Aside from the Android Studio's built-in feature, there's nice gradle plugin called Gradle Versions Plugin that does exactly what you want, with the benefit of being plain gradle extension, which means being NOT bond to any IDE - just pure Gradle thing.

Gradle Versions Plugin can create reports in human readable plain text form, but can also dump it as JSON or XML which is pretty useful for automated/scripted processing.

Usage is pretty simple. Once added to your gradle file, you just do:

$ ./gradlew dependencyUpdates

and it should produce project dependency report that looks like this:

------------------------------------------------------------
: Project Dependency Updates (report to plain text file)
------------------------------------------------------------

The following dependencies are using the latest milestone version:
 - com.github.maksim88:PasswordEditText:v0.9
 - com.marcinorlowski:webnet-log:1.0.3
 - com.nulab-inc:zxcvbn:1.2.2

The following dependencies exceed the version found at the milestone revision level:
 - com.hannesdorfmann.fragmentargs:annotation [4.0.0-SNAPSHOT <- 3.0.2]
 - com.hannesdorfmann.fragmentargs:bundler-parceler [4.0.0-SNAPSHOT <- 3.0.2]
 - com.github.bumptech.glide:glide [3.7.0 <- 3.6.1]
 - com.hannesdorfmann.fragmentargs:processor [4.0.0-SNAPSHOT <- 3.0.2]

The following dependencies have later milestone versions:
 - com.github.PhilJay:MPAndroidChart [v2.2.5 -> v3.0.1]
 - com.android.support:appcompat-v7 [25.1.0 -> 25.1.1]
 - com.jakewharton:butterknife [8.4.0 -> 8.5.1]

Generated report file build/dependencyUpdates\report.txt

See docs for extensive usage examples.


This is now built-in to Android Studio as a Lint check. You can enable it here:

Settings > Editor > Inspections > "Newer Library Versions Available"

The description for this inspection:

Newer Library Versions Available

This detector checks with a central repository to see if there are newer versions available for the dependencies used by this project. This is similar to the GradleDependency check, which checks for newer versions available in the Android SDK tools and libraries, but this works with any MavenCentral dependency, and connects to the library every time, which makes it more flexible but also much slower.

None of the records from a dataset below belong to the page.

(** Amounts: every 64-bit amount comes back from its key and from its
    bits, the conversions between the two agree, and no loop runs past the
    arrays. *)
Theorem amount_conversions amount :
  amount_ok amount ->
  exists h b, d2h amount = Some h /\ d2b amount = Some b
    /\ scalar h /\ num h = amount /\ length b = 64%nat
    /\ h2d h = amount /\ b2d b = amount /\ h2b h = Some b /\ b2h b = h.
Proof.
  intros Ha. rewrite d2h_ok, d2b_ok by done. do 2 eexists. split; [done|]. split; [done|].
  assert (num (le_digits 256 32 amount) = amount) as N.
  { rewrite le_val_digits by lia. apply Z.mod_small. unfold amount_ok in Ha. cbn. lia. }
  assert (scalar (le_digits 256 32 amount)) as S
    by (split; [by apply (le_digits_range 256)|apply length_le_digits]).
  assert (amount mod 2 ^ 64 = amount) as M by by apply Z.mod_small.
  split_and!; [done|done|apply length_le_digits|by rewrite h2d_ok, N|..|by apply b2h_ok].
  - unfold b2d. rewrite fold_digits; [|lia|by apply (le_digits_range 2)|by rewrite length_le_digits].
    rewrite le_val_digits by lia. exact M.
  - by rewrite h2b_ok, N, M.
Qed.

Lemma amount_conversions_witness : exists h, d2h 1000000000 = Some h /\ h2d h = 1000000000.
Proof.
  destruct (amount_conversions 1000000000 ltac:(by_eval)) as (h & b & E & _ & _ & _ & _ & R & _).
  exists h. exact (conj E R).
Defined.


(** ** The points of H2 *)

Definition doubles (P Q : point) : bool :=
  let s := reduce (P.1 * P.2) in let t := reduce (d * reduce (s * s)) in
  zero_mod (Q.1 * (1 + t) - 2 * s) && zero_mod (Q.2 * (1 - t) - (P.2 * P.2 + P.1 * P.1)).

Fixpoint doubling_chain (P : point) (l : list point) : bool :=
  match l with
  | [] => true
  | Q :: l => doubles P Q && doubling_chain Q l
  end.

Lemma doubles_ok P Q : on_curve P -> doubles P Q = true -> pt_eq Q (zmul 2 P).
Proof.
  intros HP [X%zero_mod_ok Y%zero_mod_ok]%andb_prop. rewrite !reduce_eqm in X, Y.
  rewrite zmul_2 by done. apply is_sum_pt_add; [done|done|].
  destruct (denominators P P HP HP) as [U1 U2]. split_and!; [done|done|..]; unfold cross.
  - eapply (combine_1 _ _ 1); [exact X|]. ring.
  - eapply (combine_1 _ _ 1); [exact Y|]. ring.
Qed.

Lemma doubling_chain_ok P l i Q :
  on_curve P -> doubling_chain P l = true -> (P :: l) !! i = Some Q -> pt_eq Q (zmul (2 ^ Z.of_nat i) P).
Proof.
  revert P i. induction l as [|R l IH]; intros P i HP C E.
  - destruct i as [|i]; [|done]. injection E as ->. by rewrite zmul_1.
  - apply andb_prop in C as [C1 C2]. apply doubles_ok in C1; [|done].
    destruct i as [|i]; [injection E as ->; by rewrite zmul_1|].
    assert (on_curve R) as HR by (rewrite C1; auto with curve).
    rewrite (IH R i HR C2 E), C1, Nat2Z.inj_succ, Z.pow_succ_r by lia.
    by rewrite Z.mul_comm, zmul_mul.
Qed.

Definition H_point : point := default pt_zero (head H2_points).

Lemma H_chain : doubling_chain (default pt_zero (head H_eighth)) (tail H_eighth ++ H2_points) = true.
Proof. by_eval. Qed.

Lemma H_eighth_curve : on_curve (default pt_zero (head H_eighth)).
Proof. by_eval. Qed.

(** A check of an encoding that divides nothing. *)
Definition encodes (P : point) (s : bytes) : bool :=
  (0 <=? P.1) && (P.1 <? p) && (0 <=? P.2) && (P.2 <? p)
  && forallb (fun b => (0 <=? b) && (b <? 256)) s && Nat.eqb (length s) 32
  && (le_val 256 s =? P.2 + 2 ^ 255 * (if Z.odd P.1 then 1 else 0)).

Lemma encodes_ok P s : encodes P s = true -> encode P = s.
Proof.
  unfold encodes. rewrite !andb_true_iff, !Z.leb_le, !Z.ltb_lt, Nat.eqb_eq, Z.eqb_eq.
  intros ((((((X0 & X1) & Y0) & Y1) & F) & L) & E).
  apply encode_eq; [|done|].
  { rewrite forallb_forall in F. apply Forall_forall. intros x Hx%list_elem_of_In%F. unfold fits. lia. }
  rewrite E, (Z.mod_small P.1), (Z.mod_small P.2) by done.
  assert (P.2 < 2 ^ 255) by (unfold p in Y1; lia).
  rewrite (Z.mul_comm (2 ^ 255)), Z.mod_add, Z.div_add, Z.mod_small, Z.div_small by lia.
  split; [done|]. rewrite Zmod_odd. by destruct (Z.odd P.1).
Qed.

Lemma H2_encodes : forallb (fun '(P, s) => encodes P s) (zip H2_points H2) = true.
Proof. by_eval. Qed.

Lemma H2_encoded : encode <$> H2_points = H2.
Proof.
  pose proof H2_encodes as E. rewrite forallb_forall in E. symmetry.
  apply list_eq_same_length with (n := 64%nat); [done|done|]. intros i s t Hi Hs Ht.
  rewrite list_lookup_fmap in Ht. apply fmap_Some in Ht as (P & HP & ->). symmetry.
  apply encodes_ok, (E (P, s)), list_elem_of_In, (list_elem_of_lookup_2 _ i).
  by rewrite lookup_zip_with, HP, Hs.
Qed.

Lemma H_point_curve : on_curve H_point.
Proof. by_eval. Qed.
#[global] Hint Resolve H_point_curve : curve.

Lemma H_eight : pt_eq H_point (zmul 8 (default pt_zero (head H_eighth))).
Proof. exact (doubling_chain_ok _ _ 3 H_point H_eighth_curve H_chain eq_refl). Qed.

Lemma H_order : pt_eq (zmul ell H_point) pt_zero.
Proof. rewrite H_eight. apply cleared_order, H_eighth_curve. Qed.

Lemma H_encoded : H = encode H_point.
Proof. by_eval. Qed.

Lemma H2_lookup i : (i < 64)%nat -> H2 !! i = Some (encode (zmul (2 ^ Z.of_nat i) H_point)).
Proof.
  intros Hi. rewrite <- H2_encoded, list_lookup_fmap.
  destruct (lookup_lt_is_Some_2 H2_points i) as [Q HQ]; [done|]. rewrite HQ. cbn [fmap option_fmap option_map].
  f_equal. apply encode_proper.
  rewrite (doubling_chain_ok _ _ (3 + i) Q H_eighth_curve H_chain) by exact HQ.
  rewrite H_eight, <- zmul_mul by exact H_eighth_curve.
  replace (2 ^ Z.of_nat i * 8) with (2 ^ Z.of_nat (3 + i)); [done|].
  rewrite Nat2Z.inj_add, Z.pow_add_r by lia. lia.
Qed.

Lemma H2_length : length H2 = 64%nat.
Proof. done. Qed.

Lemma G_encoded : G = encode B.
Proof. by_eval. Qed.

Lemma Identity_encoded : Identity = encode pt_zero.
Proof. by_eval. Qed.


(** The proofs below use the operations of the curve by their specifications only. *)
#[local] Opaque ge_base ge_Bi ge_scalarmult_base ge_scalarmult ge_double_scalarmult_base_vartime
  ge_double_scalarmult_precomp_vartime ge_dsm_precomp ge_frombytes_vartime ge_p3_tobytes ge_tobytes
  ge_fromfe_frombytes_vartime ge_mul8 ge_add ge_sub ge_p1p1_to_p2 ge_p1p1_to_p3 ge_p3_to_cached
  sc_add sc_sub sc_mulsub sc_reduce32 sc_check encode residue H2 H2_points on_curve.

(** ** The operations on keys *)

(** a G + b H. *)
Definition pedersen (a b : Z) : point := pt_add (zmul a B) (zmul b H_point).

Lemma pedersen_curve a b : on_curve (pedersen a b).
Proof. apply pt_add_curve; apply zmul_curve; [exact B_curve|exact H_point_curve]. Qed.

(** Points built from points of the curve, by their shape. *)
Ltac oncurve := repeat match goal with
  | E : on_curve ?P |- on_curve ?P => exact E
  | |- on_curve (zmul _ _) => apply zmul_curve
  | |- on_curve (pt_add _ _) => apply pt_add_curve
  | |- on_curve (pt_neg _) => apply pt_neg_curve
  | |- on_curve (pedersen _ _) => apply pedersen_curve
  | |- on_curve B => exact B_curve
  | |- on_curve H_point => exact H_point_curve
  | |- on_curve pt_zero => exact pt_zero_curve
  end.

Lemma ret_encode P Q : pt_eq P Q -> ret (encode P) = ret (encode Q).
Proof. intros E. by rewrite (encode_proper P Q E). Qed.

Lemma decode_ok P : on_curve P -> exists h, decode (encode P) = ret h /\ rep_p3 P h.
Proof.
  intros HP. unfold decode. destruct (decode_encode P HP) as (h & -> & R). rgo.
  exists h. exact (conj eq_refl R).
Qed.

Lemma scalarmultBase_ok a : scalar a -> scalarmultBase a = ret (encode (zmul (num a) B)).
Proof.
  intros Ha. unfold scalarmultBase. change (sc_reduce32copy a) with (sc_reduce32 a).
  rewrite sc_reduce32_ok by done. rgo.
  destruct (multiply_base _ (valid_small _ (residue_valid (num a)))) as (r & -> & R). rgo.
  rewrite (ge_p3_tobytes_ok _ r R), lift_some. apply ret_encode.
  apply zmul_B_mod. rewrite num_residue. apply Zmod_mod.
Qed.

Lemma scalarmultKey_ok P a :
  on_curve P -> small_scalar a -> scalarmultKey (encode P) a = ret (encode (zmul (num a) P)).
Proof.
  intros HP Ha. unfold scalarmultKey. destruct (decode_ok P HP) as (h & -> & R). rgo.
  destruct (multiply_p2 a P h Ha HP R) as (r & -> & Rr). rgo. by rewrite (ge_tobytes_ok _ r Rr).
Qed.

Lemma scalarmult8_ok P : on_curve P -> scalarmult8 (encode P) = ret (encode (zmul 8 P)).
Proof.
  intros HP. unfold scalarmult8. destruct (decode_ok P HP) as (h & -> & R). rgo.
  destruct (mul8_ok P _ HP (ge_p3_to_p2_rep P h R)) as (r & -> & Rr). rgo.
  destruct (ge_p1p1_to_p2_rep _ r Rr) as (s & -> & Rs). rgo. by rewrite (ge_tobytes_ok _ s Rs).
Qed.

Lemma scalarmultH_ok a : small_scalar a -> scalarmultH a = ret (encode (zmul (num a) H_point)).
Proof. unfold scalarmultH. rewrite H_encoded. apply (scalarmultKey_ok H_point a H_point_curve). Qed.

Lemma addKeys_ok P Q :
  on_curve P -> on_curve Q -> addKeys (encode P) (encode Q) = ret (encode (pt_add P Q)).
Proof.
  intros HP HQ. unfold addKeys. destruct (decode_ok Q HQ) as (hq & -> & Rq). rgo.
  destruct (decode_ok P HP) as (hp & -> & Rp). rgo.
  destruct (ge_p3_to_cached_rep Q hq Rq) as (c & -> & Rc). rgo.
  destruct (ge_add_rep P Q _ hp c Rp Rc (is_sum_add P Q HP HQ)) as (r & -> & Rr). rgo.
  destruct (ge_p1p1_to_p3_rep _ r Rr) as (s & -> & Rs). rgo. by rewrite (ge_p3_tobytes_ok _ s Rs).
Qed.

Lemma subKeys_ok P Q :
  on_curve P -> on_curve Q -> subKeys (encode P) (encode Q) = ret (encode (pt_add P (pt_neg Q))).
Proof.
  intros HP HQ. unfold subKeys. destruct (decode_ok Q HQ) as (hq & -> & Rq). rgo.
  destruct (decode_ok P HP) as (hp & -> & Rp). rgo.
  destruct (ge_p3_to_cached_rep Q hq Rq) as (c & -> & Rc). rgo.
  destruct (ge_sub_rep P Q _ hp c Rp Rc (is_sum_add P (pt_neg Q) HP (pt_neg_curve Q HQ))) as (r & -> & Rr). rgo.
  destruct (ge_p1p1_to_p3_rep _ r Rr) as (s & -> & Rs). rgo. by rewrite (ge_p3_tobytes_ok _ s Rs).
Qed.

(** The sum of a list of points. *)
Definition pt_sum (l : list point) : point := foldr pt_add pt_zero l.

Lemma pt_sum_curve l : Forall on_curve l -> on_curve (pt_sum l).
Proof. induction 1; [apply pt_zero_curve|by apply pt_add_curve]. Qed.

Lemma addKeys_loop_ok l P h :
  Forall on_curve l -> on_curve P -> rep_p3 P h ->
  exists r, addKeys_loop h (encode <$> l) = ret r /\ rep_p3 (pt_add P (pt_sum l)) r.
Proof.
  intros Hl. revert P h. induction Hl as [|Q l HQ Hl IH]; intros P h HP R; cbn [fmap list_fmap addKeys_loop pt_sum foldr].
  - exists h. split; [reflexivity|]. eapply rep_p3_eq; [exact R|]. rewrite pt_add_comm. symmetry. by apply pt_add_O.
  - destruct (decode_ok Q HQ) as (hq & -> & Rq). rgo.
    destruct (ge_p3_to_cached_rep Q hq Rq) as (c & -> & Rc). rgo.
    destruct (ge_add_rep P Q _ h c R Rc (is_sum_add P Q HP HQ)) as (r & -> & Rr). rgo.
    destruct (ge_p1p1_to_p3_rep _ r Rr) as (s & -> & Rs). rgo.
    destruct (IH (pt_add P Q) s (pt_add_curve P Q HP HQ) Rs) as (t & E & Rt). exists t. split; [exact E|].
    eapply rep_p3_eq; [exact Rt|]. apply pt_add_assoc; [done|done|by apply pt_sum_curve].
Qed.

Lemma addKeysV_ok l : Forall on_curve l -> addKeysV (encode <$> l) = ret (encode (pt_sum l)).
Proof.
  intros [|P l' HP Hl]; cbn [fmap list_fmap addKeysV]; [by rewrite Identity_encoded|].
  destruct (decode_ok P HP) as (h & -> & R). rgo.
  destruct (addKeys_loop_ok l' P h Hl HP R) as (r & -> & Rr). rgo. by rewrite (ge_p3_tobytes_ok _ r Rr).
Qed.

Lemma addKeys1_ok a P :
  scalar a -> on_curve P -> addKeys1 a (encode P) = ret (encode (pt_add (zmul (num a) B) P)).
Proof.
  intros Ha HP. unfold addKeys1. rewrite scalarmultBase_ok by done. rgo. apply addKeys_ok; oncurve.
Qed.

Because of the slowdown this can introduce I'd recommend running it manually periodically, rather than having it always on. You can do this by:

Analyze > "Run Inspection By Name"

Then search for "Newer Library Versions Available", and run it on your module.

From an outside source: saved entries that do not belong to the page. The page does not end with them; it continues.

(** Signatures on a matrix of points. *)
Lemma mlsag_points `{!FastHash} message PK Ps xs index d rows rng rng' :
  (2 <= length PK)%nat -> (1 <= rows)%nat -> (d <= rows)%nat -> Forall (full_column rows) PK ->
  PK !! index = Some Ps ->
  Forall2 (fun P x => on_curve P /\ valid x /\ pt_eq P (zmul (num x) B)) Ps xs ->
  Forall (hashed_well d) (encoded_columns PK) ->
  Forall scalar rng -> draw (length PK * rows) rng = Some rng' ->
  exists sig c, MLSAG_Gen message (encoded_columns PK) xs None false index d rng = ret (sig, c, rng')
    /\ MLSAG_Ver message (encoded_columns PK) sig d = ret true.
Proof.
  intros H2' H1 Hd HPK HPs Fx W Hr D.
  pose proof (lookup_lt_Some _ _ _ HPs) as Hi.
  destruct (Forall_lookup_1 _ _ _ _ HPK HPs) as [CPs LPs]. pose proof (Forall2_length _ _ _ Fx) as Lx.
  replace (length PK * rows)%nat with (rows + (length PK - 1) * rows)%nat in D by nia.
  destruct (draw_add _ _ _ _ Hr D) as (rng1 & D1 & Hr1 & D2). rewrite <- LPs in D1.
  destruct (gen_rows_ok d Ps xs rng rng1 ltac:(lia) Fx Hr D1) as (_ & p & Ep & La & LI & LT & FT & EP & S).
  set (c0 := residue (num (fast_hash (concat (message :: p_hash p))))).
  destruct (whole_loop message PK (p_Ip p) rows index HPK FT H1 (replicate (length PK) (replicate rows Zero))
    c0 rng1 rng' Hi (residue_valid _) ltac:(apply length_replicate) Hr1 D2)
    as (pre & post & x & c1 & c2 & Fpre & Fpost & Lpre & Lall & Hx & V1 & V2 & EL & W').
  rewrite LT in W'. specialize (W' W) as [Wpre Wpost].
  destruct (S c2 V2) as (s & Es & Vs & Ls & Ec).
  exists (Mg (pre ++ s :: post) c1 (p_II p)), c2. split.
  - unfold MLSAG_Gen.
    assert (length (encoded_columns PK) = length PK) as -> by apply length_fmap.
    destruct (first_column rows PK H2' HPK) as (pk0 & -> & L0).
    rewrite (ensure_holds _ (proj2 (Nat.leb_le 2 _) H2')), (ensure_holds _ (proj2 (Nat.ltb_lt index _) Hi)).
    rewrite !rbind_ret, lift_some, rbind_ret, L0.
    rewrite (ensure_holds _ (proj2 (Nat.leb_le 1 _) H1)), (ensure_holds _ (columns_rectangular rows PK 1 HPK)).
    rewrite (ensure_holds _ (proj2 (Nat.eqb_eq (length xs) rows) ltac:(congruence))).
    rewrite (ensure_holds _ (proj2 (Nat.leb_le d rows) Hd)). cbn [negb]. rewrite !(ensure_holds true) by reflexivity.
    rewrite !rbind_ret.
    assert (encoded_columns PK !! index = Some (encode <$> Ps)) as ->
      by (unfold encoded_columns; by rewrite list_lookup_fmap, HPs).
    rgo. rewrite Ep. rgo. unfold mlsag_hash at 1. rewrite hash_keys_ok. rgo. fold c0. rewrite EL. rgo.
    cbn [g_ss g_c g_cc]. rewrite list_lookup_middle by (symmetry; exact Lpre). rgo.
    unfold mlsag_sign.
    rewrite (ensure_holds _ (proj2 (Nat.leb_le d rows) Hd)), (ensure_holds _ (proj2 (Nat.eqb_eq (length xs) rows) ltac:(congruence))).
    rewrite (ensure_holds _ (proj2 (Nat.eqb_eq (length (p_alpha p)) rows) ltac:(congruence))).
    rewrite (ensure_holds (Nat.eqb (length x) rows)) by (apply lookup_replicate in Hx as [-> _]; by apply Nat.eqb_eq, length_replicate).
    rewrite !rbind_ret, Es. rgo.
    rewrite <- Lpre, insert_app_r_alt, Nat.sub_diag by lia. reflexivity.
  - apply mlsag_accepted with (Ts := p_Ip p) (rows := rows); try assumption.
    + apply Forall_app. split; [assumption|]. constructor; [|assumption]. split; [assumption|congruence].
    + rewrite <- Lall, !length_app. reflexivity.
    + assert (encoded_columns PK = take index (encoded_columns PK) ++ (encode <$> Ps) :: drop (Datatypes.S index) (encoded_columns PK)) as EQ.
      { symmetry. apply take_drop_middle. unfold encoded_columns. by rewrite list_lookup_fmap, HPs. }
      rewrite EQ at 1. rewrite Wpre.
      destruct (column_ok s Ps (p_Ip p) c2 Vs ltac:(congruence) CPs FT V2) as (l & El & Vl).
      assert (l = p_hash p) as -> by (apply ret_inj; congruence).
      rewrite (ver_columns_cons message (p_Ip p) (encode <$> Ps) _ s post c2 (p_hash p) c0); [exact Wpost| |apply hash_keys_ok].
      apply Vl. rewrite LT. apply (Forall_lookup_1 _ _ index _ W). unfold encoded_columns. by rewrite list_lookup_fmap, HPs.
Qed.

Edit: The above should just work as of Android Studio 2.3. If you're on an old version (you should update) the following may help:

Note that it appears you must have the inspection enabled in order to run it manually - so (as of Android Studio 2.0 Beta 2) you need to find the inspection in settings, enable it, then run it by name, then disable it again (to regain previous performance).